At some point later this month, I want to revisit my original 2016 Groundhog Day Resolution Goals and see if I can reactivate them. I had suspended the goal pursuit in July when I realized how burned out I was getting, but now that I’m feeling better I am game to try again!
That’s the report for this month! I’ll see you next month. In the meantime, come hang out in the virtual coworking space. I’m there almost all day, and I have been posting my thoughts in the chat room as they occur to me.
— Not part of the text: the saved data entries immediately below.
(** * Interview-Screener: evaluation pipeline, result cache and ranking

    A shallow embedding of the evaluation core of the repository:

    - [app/agents/evaluator.py], [analyzer.py], [improvement.py]: the three
      agents that call the language model,
    - [app/agents/nodes.py]: the four LangGraph nodes,
    - [app/core/graph.py]: the sequential workflow,
    - [app/schemas/request.py], [response.py]: the validated request and
      response models,
    - [app/services/evaluation.py]: the cached evaluation service,
    - [app/services/ranking.py]: batch evaluation and ranking,
    - [app/api/routes.py]: the two routes.

    Python dictionaries are finite maps with string keys, Python exceptions
    are an explicit [Raise] outcome, the language model and the Redis store
    are an environment of functions indexed by a call counter. *)

From Stdlib Require Import ZArith String Ascii List Lia Permutation Sorted.
From stdpp Require Import base option list strings gmap fin_maps pretty.

Local Open Scope Z_scope.

(** ** Python values *)

Module Py.

(** The values that occur in the state dictionary and in parsed JSON
    documents. [PyMsgs] is the list of message contents of the [messages]
    channel; [PyOpaque] stands for any other value (a float, a nested list or
    dictionary). *)
Inductive pyval : Type :=
  | PyNone
  | PyBool (b : bool)
  | PyInt (z : Z)
  | PyStr (s : string)
  | PyMsgs (l : list string)
  | PyOpaque.

#[global] Instance pyval_eq_dec : EqDecision pyval.
Proof. solve_decision. Defined.

(** What [parser.parse] or [json.loads] returns: a dictionary or something
    that is not one (a list, a number, ...). *)
Inductive pyobj : Type :=
  | PyDict (d : gmap string pyval)
  | PyNotDict.

(** [len(s)] of a [str]. A text is the list of its characters, and a
    character is one of the 256 values of [ascii], read as the code points 0
    to 255: a text with a character beyond them has no counterpart here. No
    function of the model looks at what the characters are, except [strip]
    for white space. *)
Definition len (s : string) : Z := Z.of_nat (String.length s).

(** [s[:n]]. *)
Definition slice_to (n : nat) (s : string) : string := String.substring 0 n s.

(** [bool(v)]: Python truthiness. *)
Definition truthy (v : pyval) : bool :=
  match v with
  | PyNone => false
  | PyBool b => b
  | PyInt z => negb (z =? 0)
  | PyStr s => negb (String.eqb s EmptyString)
  | PyMsgs l => match l with [] => false | _ => true end
  | PyOpaque => true
  end.

(** [d.get(k)]: the value, or [None] when the key is absent. *)
Definition get (d : gmap string pyval) (k : string) : pyval :=
  default PyNone (d !! k).
Lemma C1_readPort_mock_and_witness :
  let d := Sim.mkDevice 0x20 0x0F true true 0xAA in
  let b := mkBus (fun _ => 0) 0 in
  (Sim.initialized d = true /\ Sim.sim d = true /\
   byte (Sim.latch d) /\ byte (Sim.simPort d)) /\
  result (Sim.readPort d b) = Z.land 0xAA 0x0F.
Proof.
  intros d b.
  assert (Hl : byte (Sim.latch d)) by (unfold byte; simpl; lia).
  assert (Hs : byte (Sim.simPort d)) by (unfold byte; simpl; lia).
  split.
  - split; [reflexivity | split; [reflexivity | split; assumption]].
  - exact (proj1 (C1_readPort_mock_and d b eq_refl eq_refl Hl Hs)).
Defined.

(** * The transport selector *)

(** C9. [isSimulator()] never propagates a failure: whatever the host
    query does (return any string, or throw because it is missing or
    fails), the function returns a boolean; the boolean is [true] exactly
    when the host returned ["sim"], and it is [false] whenever the query
    threw. *)
Theorem C9_isSimulator_total (host : Outcome string) :
  exists s : bool,
    Sim.isSimulator host = Normal s /\
    (s = true <-> host = Normal "sim"%string) /\
    (forall e, host = Throw e -> s = false).
Proof.
  destruct host as [v|e]; unfold Sim.isSimulator; simpl.
  - exists (String.eqb v "sim"). split; [reflexivity|]. split.
    + rewrite String.eqb_eq. split; [now intros ->|now intros [= ->]].
    + discriminate.
  - exists false. split; [reflexivity|]. split.
    + split; discriminate.
    + reflexivity.
Qed.

(** * Writing one pin *)

Section WritePin.

Lemma sim_writePin_ready p high d b :
  Sim.initialized d = true ->
  Sim.writePin p high d b =
  let l := if high then Sim.latch d .| (1 .<< pinValue p)
           else Sim.latch d .& .~ (1 .<< pinValue p) in
  mkOut tt (Sim.set_latch l d) b
        (if Sim.sim d then [] else [I2CWrite (Sim.addr d) (l .& 0xFF)]).
Proof.
  intros H. destruct d as [a l i s sp]. simpl in H. subst i.
  now destruct high, s.
Qed.

Lemma hw_writePin_ready p high d b :
  Hw.initialized d = true ->
  Hw.writePin p high d b =
  let l := if high then Hw.latch d .| (1 .<< pinValue p)
           else Hw.latch d .& .~ (1 .<< pinValue p) in
  mkOut tt (Hw.set_latch l d) b [I2CWrite (Hw.addr d) (l .& 0xFF)].
Proof.
  intros H. destruct d as [a l i]. simpl in H. subst i.
  now destruct high.
Qed.

(** One pin of a byte set to [high], bit by bit. *)
Lemma update_pin_bits l p (high : bool) i :
  byte l ->
  Z.testbit (if high then l .| (1 .<< pinValue p)
             else l .& .~ (1 .<< pinValue p)) i
  = if i =? pinValue p then high else Z.testbit l i.
Proof.
  intros Hl. pose proof (pin_range p) as Hp.
  assert (Hb : byte (if high then l .| (1 .<< pinValue p)
                     else l .& .~ (1 .<< pinValue p)))
    by (destruct high; auto with bytes).
  destruct (Z.ltb_spec i 0) as [Hneg|Hpos].
  - rewrite !Z.testbit_neg_r by assumption.
    destruct (Z.eqb_spec i (pinValue p)); [lia|reflexivity].
  - destruct (Z.ltb_spec i 32) as [Hlow|Hhigh].
    + destruct high;
        [rewrite set_pin_testbit by lia | rewrite clear_pin_testbit by lia];
        reflexivity.
    + rewrite (byte_testbit_high _ i Hb), (byte_testbit_high l i Hl) by lia.
      destruct (Z.eqb_spec i (pinValue p)); [lia|reflexivity].
Qed.

End WritePin.

(** C10. On an initialized [Device] (either class) with an 8-bit latch,
    [writePin(p, b)] sets bit [p] of the latch to [b] and leaves every
    other bit of the latch, the input snapshot, the address, the
    [initialized] flag and the transport mode as they were. *)
Theorem C10_writePin_frame (p : Pin) (high : bool) :
  (forall d b,
      Sim.initialized d = true -> byte (Sim.latch d) ->
      let d' := device (Sim.writePin p high d b) in
      (forall i, Z.testbit (Sim.latch d') i =
                 if i =? pinValue p then high else Z.testbit (Sim.latch d) i) /\
      byte (Sim.latch d') /\
      Sim.simPort d' = Sim.simPort d /\ Sim.addr d' = Sim.addr d /\
      Sim.initialized d' = Sim.initialized d /\ Sim.sim d' = Sim.sim d) /\
  (forall d b,
      Hw.initialized d = true -> byte (Hw.latch d) ->
      let d' := device (Hw.writePin p high d b) in
      (forall i, Z.testbit (Hw.latch d') i =
                 if i =? pinValue p then high else Z.testbit (Hw.latch d) i) /\
      byte (Hw.latch d') /\
      Hw.addr d' = Hw.addr d /\ Hw.initialized d' = Hw.initialized d).
Proof.
  split; intros d b Hinit Hl d'; subst d'.
  - rewrite sim_writePin_ready by assumption. simpl.
    split; [intros i; now apply update_pin_bits|].
    split; [destruct high; auto with bytes|]. now repeat split.
  - rewrite hw_writePin_ready by assumption. simpl.
    split; [intros i; now apply update_pin_bits|].
    split; [destruct high; auto with bytes|]. now repeat split.
Qed.
(** * Download queue orchestrator: QueueService over YoutubeService

    A shallow embedding of the backend's download queue:
    - [services/queue.service.js]   (QueueService: registry, admission,
      pause / resume / cancel / remove / retry, batch submission,
      statistics),
    - [services/youtube.service.js] (YoutubeService: worker processes,
      progress parsing, process signals, durations),
    - [services/history.service.js] (the [downloads] table: writes,
      lookups, clearing),
    - [services/settings.service.js] (cached settings, the codec of stored
      values).

    JavaScript [async] functions are written in a small resumption monad
    [Prog]: every [await] is a node of the program tree, and an event loop
    ([step]) resumes suspended continuations one at a time.  Item objects
    live in a heap and are shared by reference, as in the source.

    Left out: the bulk operations ([pauseAll], [resumeAll], [cancelAll],
    [retryAll]), which repeat the single ones over the registry; the
    command line of the worker; failures of the database itself. *)

From Stdlib Require Import String Ascii ZArith QArith Lia List.
From Stdlib Require Import DecimalString DecimalZ DecimalPos.
From stdpp Require Import base option list strings gmap.

Close Scope Q_scope.
Local Open Scope string_scope.
Local Open Scope list_scope.

(* ===================================================================== *)
(** ** JavaScript odds and ends *)

(** [a || b] on values that may be [null] / [undefined] / the empty string. *)
Definition truthy (o : option string) : option string :=
  match o with
  | Some EmptyString => None
  | _ => o
  end.

Definition or_else (o : option string) (d : option string) : option string :=
  match truthy o with
  | Some x => Some x
  | None => d
  end.

Definition or_default (o : option string) (d : string) : string :=
  match truthy o with
  | Some x => x
  | None => d
  end.

(** [hay.includes(needle)] *)
Fixpoint includes (needle hay : string) : bool :=
  if String.prefix needle hay then true
  else match hay with
       | EmptyString => false
       | String _ rest => includes needle rest
       end.

(** A JavaScript [Map]: iteration follows insertion order; [set] on a key
    that is already present replaces the value and keeps the key's place. *)
Section OrderedMap.
Context {K V : Type} `{EqDecision K}.

Definition JsMap := list (K * V).

Fixpoint map_get (k : K) (m : list (K * V)) : option V :=
  match m with
  | [] => None
  | (k', v) :: rest => if decide (k' = k) then Some v else map_get k rest
  end.

Fixpoint map_set (k : K) (v : V) (m : list (K * V)) : list (K * V) :=
  match m with
  | [] => [(k, v)]
  | (k', v') :: rest =>
      if decide (k' = k) then (k', v) :: rest else (k', v') :: map_set k v rest
  end.

Fixpoint map_delete (k : K) (m : list (K * V)) : list (K * V) :=
  match m with
  | [] => []
  | (k', v') :: rest =>
      if decide (k' = k) then rest else (k', v') :: map_delete k rest
  end.

Definition map_has (k : K) (m : list (K * V)) : bool :=
  bool_decide (is_Some (map_get k m)).
End OrderedMap.

(* ===================================================================== *)
(** ** YoutubeService.download: progress extraction from the worker's stdout *)

Definition is_digit (c : ascii) : bool :=
  ((48 <=? nat_of_ascii c) && (nat_of_ascii c <=? 57))%nat.

(** The longest prefix of decimal digits, and what follows it. *)
Fixpoint span_digits (s : string) : string * string :=
  match s with
  | EmptyString => (EmptyString, EmptyString)
  | String c rest =>
      if is_digit c
      then let '(d, r) := span_digits rest in (String c d, r)
      else (EmptyString, s)
  end.

(** The pattern of the handler (one or more digits, an optional dot, any
    number of digits, then a percent sign) anchored at the head of [s]:
    the captured group, which is the text before the percent sign.
    Backtracking cannot help a failed attempt: giving back digits or the
    dot only moves the place where [%] is required onto a digit or a dot. *)
Definition match_percent_here (s : string) : option string :=
  let '(d1, r1) := span_digits s in
  match d1 with
  | EmptyString => None
  | _ =>
      match r1 with
      | String "%" _ => Some d1
      | String "." r2 =>
          let '(d2, r3) := span_digits r2 in
          match r3 with
          | String "%" _ => Some (d1 +:+ "." +:+ d2)
          | _ => None
          end
      | _ => None
      end
  end.

(** [output.match] with that pattern: the leftmost match, if any. *)
Fixpoint match_percent (s : string) : option string :=
  match match_percent_here s with
  | Some g => Some g
  | None =>
      match s with
      | EmptyString => None
      | String _ rest => match_percent rest
      end
  end.

Module Worker.
Section ProgressGuard.
(** The number type of the runtime and what the handler needs of it:
    [parseFloat], the comparison [<] and the constant [100]. *)
Variable F : Type.
Variable parseFloat : string -> F.
Variable lt : F -> F -> bool.
Variable hundred : F.

Inductive SubStatus := sub_downloading | sub_converting.

(** The payload of YoutubeService's 'progress' event. *)
Record ProgressEvent (Id : Type) := mkProgressEvent {
  pe_id : Id;
  pe_progress : F;
  pe_status : SubStatus
}.
Arguments mkProgressEvent {Id}.
Arguments pe_id {Id}.
Arguments pe_progress {Id}.
Arguments pe_status {Id}.

(** One run of the stdout 'data' handler, as far as progress goes.
    [lastProgress] is the closure variable of [download]; the result is
    its new value and the event emitted by this chunk, if any. *)
Definition stdout_progress {Id} (downloadId : Id) (lastProgress : F) (output : string)
  : F * option (ProgressEvent Id) :=
  match match_percent output with
  | Some g =>
      let progress := parseFloat g in
      if lt lastProgress progress
      then (progress,
            Some (mkProgressEvent downloadId progress
                    (if lt progress hundred then sub_downloading else sub_converting)))
      else (lastProgress, None)
  | None => (lastProgress, None)
  end.

(** The whole stdout stream of one worker: the chunks in arrival order. *)
Fixpoint stdout_stream {Id} (downloadId : Id) (lastProgress : F) (chunks : list string)
  : list (ProgressEvent Id) :=
  match chunks with
  | [] => []
  | c :: rest =>
      let '(last', ev) := stdout_progress downloadId lastProgress c in
      match ev with
      | Some e => e :: stdout_stream downloadId last' rest
      | None => stdout_stream downloadId last' rest
      end
  end.

End ProgressGuard.
End Worker.

(** Every element is below everything that follows it. *)
Fixpoint increasing {F : Type} (lt : F -> F -> bool) (l : list F) : Prop :=
  match l with
  | [] => True
  | x :: rest => Forall (fun y => lt x y = true) rest /\ increasing lt rest
  end.

Arguments Worker.mkProgressEvent {F Id}.
Arguments Worker.pe_id {F Id}.
Arguments Worker.pe_progress {F Id}.
Arguments Worker.pe_status {F Id}.
Arguments Worker.stdout_progress {F} parseFloat lt hundred {Id}.
Arguments Worker.stdout_stream {F} parseFloat lt hundred {Id}.

(** Progress numbers of the running system: the decimal that the pattern
    captured, read exactly. *)
Fixpoint digits_value (acc : N) (s : string) : N :=
  match s with
  | EmptyString => acc
  | String c rest =>
      if is_digit c
      then digits_value (acc * 10 + N.of_nat (nat_of_ascii c - 48)) rest
      else acc
  end.

Fixpoint pow10 (n : nat) : positive :=
  match n with
  | O => 1%positive
  | S m => (10 * pow10 m)%positive
  end.

Definition parseFloat (g : string) : Q :=
  let '(int_part, r) := span_digits g in
  let frac_part :=
    match r with
    | String "." r2 => fst (span_digits r2)
    | _ => EmptyString
    end in
  (inject_Z (Z.of_N (digits_value 0 int_part))
   + (Z.of_N (digits_value 0 frac_part) # pow10 (String.length frac_part)))%Q.

Definition Qltb (x y : Q) : bool := negb (Qle_bool y x).

(* ===================================================================== *)
(** ** Data model *)

(** [uuidv4()] values: fresh identifiers, drawn from a counter. *)
Definition Id := nat.
(** References to item objects and handles of worker processes. *)
Definition Addr := nat.
Definition Pid := nat.

(** The values the [status] field takes.  ['converting'] is written by the
    'progress' listener once a worker reports 100%. *)
Inductive Status :=
  Pending | Downloading | Paused | Completed | Error | Cancelled | Converting.

#[global] Instance Status_eq_dec : EqDecision Status.
Proof. solve_decision. Defined.

Inductive Kind := video | playlist.

#[global] Instance Kind_eq_dec : EqDecision Kind.
Proof. solve_decision. Defined.

(** An item object of [QueueService.queue].  Display-only fields
    (thumbnail, duration, playlistName, startTime, finishedAt) are left out:
    no branch of the queue reads them. *)
Record Item := mkItem {
  item_id : Id;
  url : string;
  title : string;
  status : Status;
  progress : Q;
  createdAt : nat;
  kind : Kind;
  playlistId : option Id;
  channel : option string;
  item_error : option string;
  filePath : option string
}.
Say “hi” and let me know you’re here, and let’s enjoy working in the same virtual space together.
About this Article Series
For my 2016 Groundhog Day Resolutions, I'm challenging myself to make something goal-related every day from February 2nd through December 12. All the related posts (and more!) are gathered on the Challenge Page.
2 Comments
small goals … medium goals …. and large goals are good but satisfaction in your work is the most important thing
working on retired engineer
used your calender to track project progress while working for local governments … it helped alot in keeping track of milestones and deadlines
thanks don h
Wow, Dave!
Your clarity, enthusiasm, and centeredness are contagious and great. I think more than a few folks have been burned out lately (I know I have).
Once again, you’ve expressed it so well that it makes far more sense than a bushel of “helpful” books.
I’m looking forward to checking out your links.